Entries taken from a collection
(** ** Theorems: pruning *)

(** The coordinates a document names. *)
Definition config_ref (d : ext.CellConfigDoc) : scopedRef :=
  let m := ext.cfg_Metadata d in
  {| sr_Realm := ext.cfm_Realm m; sr_Space := ext.cfm_Space m; sr_Stack := ext.cfm_Stack m; sr_Name := ext.cfm_Name m |}.
Definition blueprint_ref (d : ext.CellBlueprintDoc) : scopedRef :=
  let m := ext.bp_Metadata d in
  {| sr_Realm := ext.bpm_Realm m; sr_Space := ext.bpm_Space m; sr_Stack := ext.bpm_Stack m; sr_Name := ext.bpm_Name m |}.

(** A document of the kind that names [ref] whose own entry reports no error. *)
Definition went_in {D} (kind : string) (get : Document → option D) (at_ : D → scopedRef)
    (docs : list Document) (own : list ResourceResult) (ref : scopedRef) : Prop :=
  ∃ i doc entry d, docs !! i = Some doc ∧ own !! i = Some entry ∧ res_Error entry = None ∧
    doc_Kind doc = kind ∧ get doc = Some d ∧ ref = at_ d.

(** The object bears the team's label and no document that went in names it. *)
Definition stale (team : string) (refs : list scopedRef) (md : ScopedName) : Prop :=
  default "" (scn_Labels md !! ext.LabelTeam) = team ∧ scopedRefFromMetadata md ∉ refs.
#[global] Instance stale_dec team refs md : Decision (stale team refs md).
Proof. unfold stale. apply _. Defined.

(** The entry that tells what came of a deletion. *)
Definition tells {A} (kind : string) (md : A → ScopedName) (x : A) (e : option error) (r : ResourceResult) : Prop :=
  res_Kind r = kind ∧ res_Name r = scn_Name (md x) ∧
  match e with
  | None => res_Action r = actionPruned ∧ res_Error r = None
  | Some e => res_Action r = actionFailed ∧ ∃ text, res_Error r = Some (EWrap text [e])
  end.

Lemma pruneTargets_stale {A} (md : A → ScopedName) team refs l :
  pruneTargets md team refs l = filter (fun x => stale team refs (md x)) l.
Proof.
  unfold pruneTargets. induction l as [|x l IH]; [done|]. cbn [List.filter]. rewrite filter_cons, IH.
  unfold stale. destruct (String.eqb_spec (default "" (scn_Labels (md x) !! ext.LabelTeam)) team);
    case_bool_decide; cbn; case_decide; naive_solver.
Qed.

Section Prune.
Context {W : Type} `{ApplyRunner W} `{PruneRunner W}.
Context `{YamlCodec ext.CellBlueprintDoc} `{YamlCodec ext.CellConfigDoc}.

Lemma applyKind_applied {D I} doc msg (d : option D) convert (name : I → string) reconcile record (s s1 : W * positive) r ap :
  applyKind doc msg d convert name reconcile record s = (s1, (r, ap)) →
  (res_Error r = None ∧ ∃ d0 s2 x v, d = Some d0 ∧ convert d0 s = (s2, Ok (x, v)) ∧ ap = record x) ∨
  (res_Error r ≠ None ∧ ap = none_applied).
Proof.
  unfold applyKind. destruct d as [d0|]; [|intros [= _ <- <-]; by right]. unfold st_bind.
  destruct (convert d0 s) as [s2 [[x v]|e]] eqn:E; [|intros [= _ <- <-]; by right].
  destruct (lift_w (reconcile x) s2) as [s3 [rr [e|]]]; intros [= _ <- <-]; [by right|left]. split; [done|].
  by exists d0, s2, x, v.
Qed.

Lemma NormalizeCellConfig_ref team d x v :
  NormalizeCellConfig (stampConfig team d) = Ok (x, v) → scopedRefFromMetadata (cfg_Metadata x) = config_ref d.
Proof.
  unfold NormalizeCellConfig, normalize, ConvertCellConfigDocToInternal, stampConfig.
  destruct (String.eqb team ""); repeat case_match; intros; simplify_eq/=; done.
Qed.
Lemma NormalizeCellBlueprint_ref team d x v :
  NormalizeCellBlueprint (stampBlueprint team d) = Ok (x, v) → scopedRefFromMetadata (bp_Metadata x) = blueprint_ref d.
Proof.
  unfold NormalizeCellBlueprint, normalize, ConvertCellBlueprintDocToInternal, stampBlueprint.
  destruct (String.eqb team ""); repeat case_match; intros; simplify_eq/=; done.
Qed.

(** What one document records. *)
Lemma applyDocument_applied team doc (s s1 : W * positive) r ap :
  applyDocument team doc s = (s1, (r, ap)) →
  (∀ ref, ref ∈ ap_Configs ap ↔ res_Error r = None ∧ doc_Kind doc = "CellConfig" ∧
     ∃ d, doc_CellConfigDoc doc = Some d ∧ ref = config_ref d) ∧
  (∀ ref, ref ∈ ap_Blueprints ap ↔ res_Error r = None ∧ doc_Kind doc = "CellBlueprint" ∧
     ∃ d, doc_CellBlueprintDoc doc = Some d ∧ ref = blueprint_ref d).
Proof.
  unfold applyDocument. cbv zeta. intros HE.
  repeat match type of HE with (if String.eqb ?k ?c then _ else _) _ = _ => destruct (String.eqb_spec k c) as [Hk|?] end;
    try (rewrite Hk); try (apply applyKind_applied in HE as [(He & d0 & s2 & x & v & Hd & Hc & ->)|[He ->]]);
    try (injection HE as _ <- <-); unfold unrecorded, none_applied; cbn [ap_Configs ap_Blueprints];
    try (split; intros ref; (split; [by intros ?%elem_of_nil|intros (? & Hx & _);
      first [congruence|discriminate Hx|match goal with n : doc_Kind doc ≠ _ |- _ => by destruct n end]])).
  - injection Hc as _ Hc. apply NormalizeCellBlueprint_ref in Hc. rewrite Hc. split; intros ref.
    + split; [by intros ?%elem_of_nil|intros (_ & ? & _); done].
    + rewrite list_elem_of_singleton. split; [intros ->; eauto|]. intros (_ & _ & d & Hd' & ->). congruence.
  - injection Hc as _ Hc. apply NormalizeCellConfig_ref in Hc. rewrite Hc. split; intros ref.
    + rewrite list_elem_of_singleton. split; [intros ->; eauto|]. intros (_ & _ & d & Hd' & ->). congruence.
    + split; [by intros ?%elem_of_nil|intros (_ & ? & _); done].
Qed.

Lemma went_in_cons {D} kind (get : Document → option D) at_ doc docs r own ref :
  went_in kind get at_ (doc :: docs) (r :: own) ref ↔
  (res_Error r = None ∧ doc_Kind doc = kind ∧ ∃ d, get doc = Some d ∧ ref = at_ d) ∨
  went_in kind get at_ docs own ref.
Proof.
  unfold went_in. split.
  - intros ([|i] & doc' & r' & d & Hi & Ho & ? & ? & ? & ?); cbn in Hi, Ho; simplify_eq; [left; eauto|right; eauto 10].
  - intros [(He & Hk & d & Hd & ->)|(i & doc' & r' & d & ?)]; [by exists 0, doc, r, d|by exists (S i), doc', r', d].
Qed.

Lemma applyAll_applied team docs (s s1 : W * positive) own ap :
  applyAll team docs s = (s1, (own, ap)) →
  (∀ ref, ref ∈ ap_Configs ap ↔ went_in "CellConfig" doc_CellConfigDoc config_ref docs own ref) ∧
  (∀ ref, ref ∈ ap_Blueprints ap ↔ went_in "CellBlueprint" doc_CellBlueprintDoc blueprint_ref docs own ref).
Proof.
  revert s own ap. induction docs as [|doc docs IH]; intros s own ap; cbn [applyAll].
  { intros [= _ <- <-]. unfold went_in. split; intros ref; (split; [by intros ?%elem_of_nil|intros (i & ? & ? & ? & Hi & _); done]). }
  unfold st_bind. destruct (applyDocument team doc s) as [s2 [r ap1]] eqn:E1.
  destruct (applyAll team docs s2) as [s3 [own2 ap2]] eqn:E2. intros [= -> <- <-]. cbn.
  destruct (applyDocument_applied _ _ _ _ _ _ E1) as [C1 B1], (IH _ _ _ E2) as [C2 B2].
  split; intros ref; rewrite elem_of_app, went_in_cons; [by rewrite C1, C2|by rewrite B1, B2].
Qed.

Lemma prune_run {A} kind fmt (md : A → ScopedName) (del : A → st W (option error)) l (w w' : W) out :
  st_map (pruneOne kind fmt md del) l w = (w', out) →
  ∃ errs, st_map del l w = (w', errs) ∧
    Forall2 (fun x er => tells kind md x er.1 er.2) l (zip errs out) ∧ length errs = length out.
Proof.
  revert w out. induction l as [|x l IH]; intros w out; cbn [st_map].
  { intros [= <- <-]. exists []. by split_and!; try constructor. }
  unfold st_bind, pruneOne at 1, st_bind. destruct (del x w) as [w1 e]. cbn.
  destruct (st_map _ l w1) as [w2 out2] eqn:E. intros [= <- <-]. destruct (IH _ _ E) as (errs & Hm & HF & Hl).
  rewrite Hm. exists (e :: errs). split_and!; [done| |cbn; by rewrite Hl]. cbn. constructor; [|done].
  unfold tells. destruct e; cbn; eauto.
Qed.

(** C19: An apply for a team, once its documents are through (in the state [s1], with the
    entries [own]), prunes exactly the stale objects: those listed then that bear the
    team's label and that no config or blueprint document whose entry reports no error
    names; a document that failed does not protect its object.  The deletions of the stale
    configs, then of the stale blueprints, in the order of the listings, are all that is
    done, whatever fails, and each has an entry at the end of the report that tells what it
    returned.  When a listing fails nothing is deleted and the call returns an error. *)
Theorem team_prune_exact docs team (s s' : W * positive) res err :
  team ≠ "" → ApplyDocuments docs team s = (s', (res, err)) →
  ∃ s1 own ap refsC refsB,
    applyAll team (SortDocumentsByKind docs false) s = (s1, (own, ap)) ∧
    (∀ ref, ref ∈ refsC ↔ went_in "CellConfig" doc_CellConfigDoc config_ref (SortDocumentsByKind docs false) own ref) ∧
    (∀ ref, ref ∈ refsB ↔ went_in "CellBlueprint" doc_CellBlueprintDoc blueprint_ref (SortDocumentsByKind docs false) own ref) ∧
    match pr_ListConfigs s1.1 with
    | (w2, Err _) => s' = (w2, s1.2) ∧ is_Some err ∧ ar_Resources res = own
    | (w2, Ok cfgs) =>
        match pr_ListBlueprints w2 with
        | (w3, Err _) => s' = (w3, s1.2) ∧ is_Some err ∧ ar_Resources res = own
        | (w3, Ok bps) =>
            let staleC := filter (fun c => stale team refsC (cfg_Metadata c)) cfgs in
            let staleB := filter (fun b => stale team refsB (bp_Metadata b)) bps in
            ∃ w4 ec w5 eb rc rb,
              st_map pr_DeleteConfig staleC w3 = (w4, ec) ∧ st_map pr_DeleteBlueprint staleB w4 = (w5, eb) ∧
              s' = (w5, s1.2) ∧ err = None ∧ ar_Resources res = own ++ rc ++ rb ∧
              Forall2 (fun c er => tells "CellConfig" cfg_Metadata c er.1 er.2) staleC (zip ec rc) ∧ length ec = length rc ∧
              Forall2 (fun b er => tells "CellBlueprint" bp_Metadata b er.1 er.2) staleB (zip eb rb) ∧ length eb = length rb
        end
    end.
Proof.
  intros Ht%String.eqb_neq. unfold ApplyDocuments, st_bind. destruct (applyAll team _ s) as [s1 [own ap]] eqn:EA.
  rewrite Ht. destruct (applyAll_applied _ _ _ _ _ _ EA) as [HC HB]. cbn [fst snd].
  unfold lift_w. destruct (pruneTeamObjects team ap s1.1) as [w' out] eqn:EP. intros [= <- HR].
  exists s1, own, ap, (ap_Configs ap), (ap_Blueprints ap). split; [done|]. split; [done|]. split; [done|].
  unfold pruneTeamObjects, st_bind in EP. destruct (pr_ListConfigs s1.1) as [w2 [cfgs|e]].
  2:{ injection EP as <- <-. injection HR as <- <-. by split_and!. }
  destruct (pr_ListBlueprints w2) as [w3 [bps|e]].
  2:{ injection EP as <- <-. injection HR as <- <-. by split_and!. }
  destruct (st_map _ _ w3) as [w4 rc] eqn:E1. destruct (st_map _ _ w4) as [w5 rb] eqn:E2 in EP.
  injection EP as <- <-. injection HR as <- <-. rewrite pruneTargets_stale in E1. rewrite pruneTargets_stale in E2.
  destruct (prune_run _ _ _ _ _ _ _ _ E1) as (ec & M1 & F1 & L1), (prune_run _ _ _ _ _ _ _ _ E2) as (eb & M2 & F2 & L2).
  cbv zeta. exists w4, ec, w5, eb, rc, rb. by split_and!.
Qed.

End Prune.

(** ** Concrete runs *)

Definition sample_document (index : Z) (kind : string) : Document := {|
  doc_Index := index; doc_Raw := ""; doc_APIVersion := VersionV1Beta1; doc_Kind := kind;
  doc_RealmDoc := None; doc_SpaceDoc := None; doc_StackDoc := None; doc_CellDoc := None;
  doc_ContainerDoc := None; doc_SecretDoc := None; doc_CellBlueprintDoc := None;
  doc_CellConfigDoc := None; doc_VolumeDoc := None |}.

_WHAT THE TASK REQUIRES:_ From the data above, output exactly the lines between the one containing "revert w out." and the one containing "entries [own]), prunes", counting both of them.

_OUTPUT OF THE EXERCISE:_
  revert w out. induction l as [|x l IH]; intros w out; cbn [st_map].
  { intros [= <- <-]. exists []. by split_and!; try constructor. }
  unfold st_bind, pruneOne at 1, st_bind. destruct (del x w) as [w1 e]. cbn.
  destruct (st_map _ l w1) as [w2 out2] eqn:E. intros [= <- <-]. destruct (IH _ _ E) as (errs & Hm & HF & Hl).
  rewrite Hm. exists (e :: errs). split_and!; [done| |cbn; by rewrite Hl]. cbn. constructor; [|done].
  unfold tells. destruct e; cbn; eauto.
Qed.

(** C19: An apply for a team, once its documents are through (in the state [s1], with the
    entries [own]), prunes exactly the stale objects: those listed then that bear the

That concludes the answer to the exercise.